Pemerhati Ekonomi, Penulis, Penikmat Makanan Lezat dan Pembelajar Ilmu Pemberdayaan Diri. Mantan Pegawai Bank dan Finance. Saat ini sedang menuntut ilmu di Program Pasca Sarjana Studi Ekonomi Syariah di UIN Sultan Maulana Hasanuddin Banten. Menyukai seni musik dan sulap, khusus untuk sulap saya menyukai ilusi dan kecepatan tangan. Menulis bagi saya untuk meningkatkan sebuah kesadaran dalam berkehidupan.

Selanjutnya

Tutup

Lyfe Pilihan

Oniomania di Balik Fenomena Doom Spending

9 Oktober 2024   23:13 Diperbarui: 10 Oktober 2024   03:36 19
+
Laporkan Konten
Laporkan Akun
Kompasiana adalah platform blog. Konten ini menjadi tanggung jawab bloger dan tidak mewakili pandangan redaksi Kompas.
Lihat foto
Bagikan ide kreativitasmu dalam bentuk konten di Kompasiana | Sumber gambar: Freepik

Doom spending, fenomena ketika seseorang, terutama di tengah stres, memilih menghabiskan uang tanpa pikir panjang. Ya, seolah-olah, kita membeli lebih banyak barang bukan karena butuh, tapi karena takut dunia bakal runtuh besok. 

Takut kena PHK? Beli sneakers baru. Cemas harga-harga naik? Ya sudah, beli gadget mahal saja sekalian. Bukankah lebih baik terlihat kaya meskipun sebenarnya dompet menangis?

Jika Anda pikir doom spending ini hanya "sekali-sekali" alias "ah, belanja kecil kok," mari kita bongkar dari kacamata psikologi, siapa tahu Anda tersadar, sebelum nanti giliran Tuan Krab yang ketawa karena melihat saldo Anda menipis.

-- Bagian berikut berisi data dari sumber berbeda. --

Variable R : Type.
Variable Rle : R -> R -> bool.
Variable dataset : Type.
Variable LoadDataset : string -> exn + dataset.
Variable read : dataset -> Z -> list Z -> list Z -> list Z -> Z -> exn + ndarray.
Variable latlon_file : option (grid R * grid R).
Variable py_int : string -> option Z.
Variable py_float : string -> option R.

Local Abbreviation ADS :=
  (api_data_slice R Rle dataset LoadDataset read latlon_file py_int py_float).
Local Abbreviation ATD :=
  (api_timestep_data R Rle dataset LoadDataset read latlon_file py_int py_float).
Local Abbreviation GDS := (get_data_slice R Rle dataset LoadDataset read latlon_file).
Local Abbreviation GTD := (get_timestep_data R Rle dataset LoadDataset read latlon_file).

Ltac parse_cases args :=
  repeat (cbn beta iota zeta;
          match goal with
          | |- context [match dict_get ?k args with _ => _ end] =>
              let H := fresh "Hk" in destruct (dict_get k args) eqn:H
          | |- context [match py_int ?v with _ => _ end] =>
              let H := fresh "Hp" in destruct (py_int v) eqn:H
          | |- context [match py_float ?v with _ => _ end] =>
              let H := fresh "Hp" in destruct (py_float v) eqn:H
          end).

Ltac refute_bad Hbad :=
  exfalso;
  unfold bad_query, int_param_bad, float_param_bad in Hbad;
  destruct Hbad as [(k & Hin & v & Hv & Hpv) | (k & Hin & [Hv | (v & Hv & Hpv)])];
  cbn [In] in Hin;
  repeat destruct Hin as [<- | Hin]; try contradiction; congruence.

Lemma arg_int_is args k d z s :
  int_param_is py_int args k d z ->
  arg_int R dataset py_int args k d s = (inr z, s).
Proof.
  unfold int_param_is, arg_int, to_int, ret.
  destruct (dict_get k args); [intros -> | intros ->]; reflexivity.
Qed.

Lemma arg_float_is args k r s :
  float_param_is R py_float args k r ->
  arg_float R dataset py_float args k s = (inr r, s).
Proof.
  unfold float_param_is, arg_float, to_float, ret.
  intros (v & -> & ->). reflexivity.
Qed.

(** C9 (amended): on both data endpoints, a malformed integer parameter or
    a missing or malformed lat/lon bound gives HTTP 400 with an error
    starting "Invalid parameter: " (the state untouched); once the query
    is well formed, the response is [respond] applied to the service
    call's outcome, and [respond] maps an exception by its class: every
    [ValueError] or [TypeError] (the service's unknown-field and
    empty-region errors included) to 400 "Invalid parameter: " ++ str(e),
    every other exception (the wrapped read failure, the missing
    coordinate file, ...) to 500 with str(e). *)
Theorem api_error_status :
  (forall args s, bad_query R py_int py_float ["timestep"; "depth_level"; "quality"] args ->
   exists m, ADS args s = ((400%Z, error_body ("Invalid parameter: " ++ m)), s)) /\
  (forall args s, bad_query R py_int py_float ["timestep"; "z_min"; "z_max"; "quality"] args ->
   exists m, ATD args s = ((400%Z, error_body ("Invalid parameter: " ++ m)), s)) /\
  (forall args s t d q la1 la2 lo1 lo2,
   int_param_is py_int args "timestep" 0 t ->
   int_param_is py_int args "depth_level" 0 d ->
   int_param_is py_int args "quality" (-12) q ->
   float_param_is R py_float args "lat_min" la1 -> float_param_is R py_float args "lat_max" la2 ->
   float_param_is R py_float args "lon_min" lo1 -> float_param_is R py_float args "lon_max" lo2 ->
   ADS args s = respond (GDS (arg_str args "field" "salinity") t d (la1, la2) (lo1, lo2) q
                             (arg_str args "format" "array") s)) /\
  (forall args s t z1 z2 q la1 la2 lo1 lo2,
   int_param_is py_int args "timestep" 0 t ->
   int_param_is py_int args "z_min" 0 z1 ->
   int_param_is py_int args "z_max" 1 z2 ->
   int_param_is py_int args "quality" (-12) q ->
   float_param_is R py_float args "lat_min" la1 -> float_param_is R py_float args "lat_max" la2 ->
   float_param_is R py_float args "lon_min" lo1 -> float_param_is R py_float args "lon_max" lo2 ->
   ATD args s = respond (GTD (arg_str args "field" "salinity") t (la1, la2) (lo1, lo2)
                             [z1; z2] q (arg_str args "format" "array") s)) /\
  (forall (e : exn) (s : state),
   respond (R:=R) (dataset:=dataset) (inl e, s)
   = if client_error e
     then ((400%Z, error_body ("Invalid parameter: " ++ exn_msg e)), s)
     else ((500%Z, error_body (exn_msg e)), s)).
Proof.
  split; [|split; [|split; [|split]]].
  - intros args s Hbad.
    unfold api_data_slice, handle, arg_int, arg_float, to_int, to_float, bind, ret, raise.
    parse_cases args; try (eexists; reflexivity); refute_bad Hbad.
  - intros args s Hbad.
    unfold api_timestep_data, handle, arg_int, arg_float, to_int, to_float, bind, ret, raise.
    parse_cases args; try (eexists; reflexivity); refute_bad Hbad.
  - intros args s t d q la1 la2 lo1 lo2 Ht Hd Hq H1 H2 H3 H4.
    unfold api_data_slice, handle, bind.
    rewrite (arg_int_is _ _ _ _ s Ht); cbn beta iota.
    rewrite (arg_int_is _ _ _ _ s Hd); cbn beta iota.
    rewrite (arg_int_is _ _ _ _ s Hq); cbn beta iota.
    rewrite (arg_float_is _ _ _ s H1); cbn beta iota.
    rewrite (arg_float_is _ _ _ s H2); cbn beta iota.
    rewrite (arg_float_is _ _ _ s H3); cbn beta iota.
    rewrite (arg_float_is _ _ _ s H4); cbn beta iota.
    reflexivity.
  - intros args s t z1 z2 q la1 la2 lo1 lo2 Ht H5 H6 Hq H1 H2 H3 H4.
    unfold api_timestep_data, handle, bind.
    rewrite (arg_int_is _ _ _ _ s Ht); cbn beta iota.
    rewrite (arg_int_is _ _ _ _ s H5); cbn beta iota.
    rewrite (arg_int_is _ _ _ _ s H6); cbn beta iota.
    rewrite (arg_int_is _ _ _ _ s Hq); cbn beta iota.
    rewrite (arg_float_is _ _ _ s H1); cbn beta iota.
    rewrite (arg_float_is _ _ _ s H2); cbn beta iota.
    rewrite (arg_float_is _ _ _ s H3); cbn beta iota.
    rewrite (arg_float_is _ _ _ s H4); cbn beta iota.
    reflexivity.
  - intros [m|m|m|m|m|m] s; reflexivity.
Qed.
(** * PoEDynamicLootFilter: the command-line backend (backend_cli.py)

    A shallow embedding of the change-log compactor, the shell-style
    tokenizer it relies on, the command dispatcher and the exit-code
    wrapper, together with the properties the specification states about
    them. *)

From Stdlib Require Import List String Ascii Bool Arith Lia ZArith Permutation.
From Stdlib Require Import DecimalString.
Import ListNotations.
Open Scope string_scope.
Open Scope list_scope.
Open Scope nat_scope.

Set Warnings "-register-all".

(** ** Python exceptions and results *)

(** The exception classes that can end a run.  The first six derive from
    Python's [Exception] and are the ones the modelled code raises itself.
    KeyboardInterrupt and SystemExit derive from BaseException only: no
    statement of backend_cli.py raises them, but they can come out of any
    collaborator (an interrupt of the user while a filter is parsed, a
    sys.exit of a library), and the handler of main does not catch them. *)
Inductive exn : Type :=
| IndexError
| KeyError
| TypeError
| ValueError
| AttributeError
| RuntimeError
| KeyboardInterrupt
| SystemExit.

(** [isinstance(e, Exception)]: what [except Exception] catches. *)
Definition derives_from_Exception (e : exn) : bool :=
  match e with
  | KeyboardInterrupt | SystemExit => false
  | _ => true
  end.

Inductive result (A : Type) : Type :=
| Ok (a : A)
| Raise (e : exn).

Arguments Ok {A} a.
Arguments Raise {A} e.

Definition rbind {A B : Type} (r : result A) (k : A -> result B) : result B :=
  match r with
  | Ok a => k a
  | Raise e => Raise e
  end.

Declare Scope result_scope.
Delimit Scope result_scope with result.
Notation "'let*' x ':=' r 'in' k" := (rbind r (fun x => k))
  (at level 61, x name, r at next level, right associativity) : result_scope.
Open Scope result_scope.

Dari sudut pandang psikologi, doom spending erat kaitannya dengan mekanisme coping. Di dunia yang serba tidak pasti, di mana berita buruk datang silih berganti, banyak orang merasa dunia semakin tak terkendali. 

Mereka melampiaskan kekhawatiran ini dengan belanja impulsif, seolah-olah berbelanja memberikan ilusi bahwa masih ada satu aspek kehidupan yang bisa dikendalikan oleh uang (walaupun sebenarnya itu ilusi semata).

"Belanja aja dulu, pusing belakangan" Mungkin itulah mantra doom spender. Fenomena ini semakin diperburuk oleh media sosial yang memamerkan gaya hidup konsumtif. 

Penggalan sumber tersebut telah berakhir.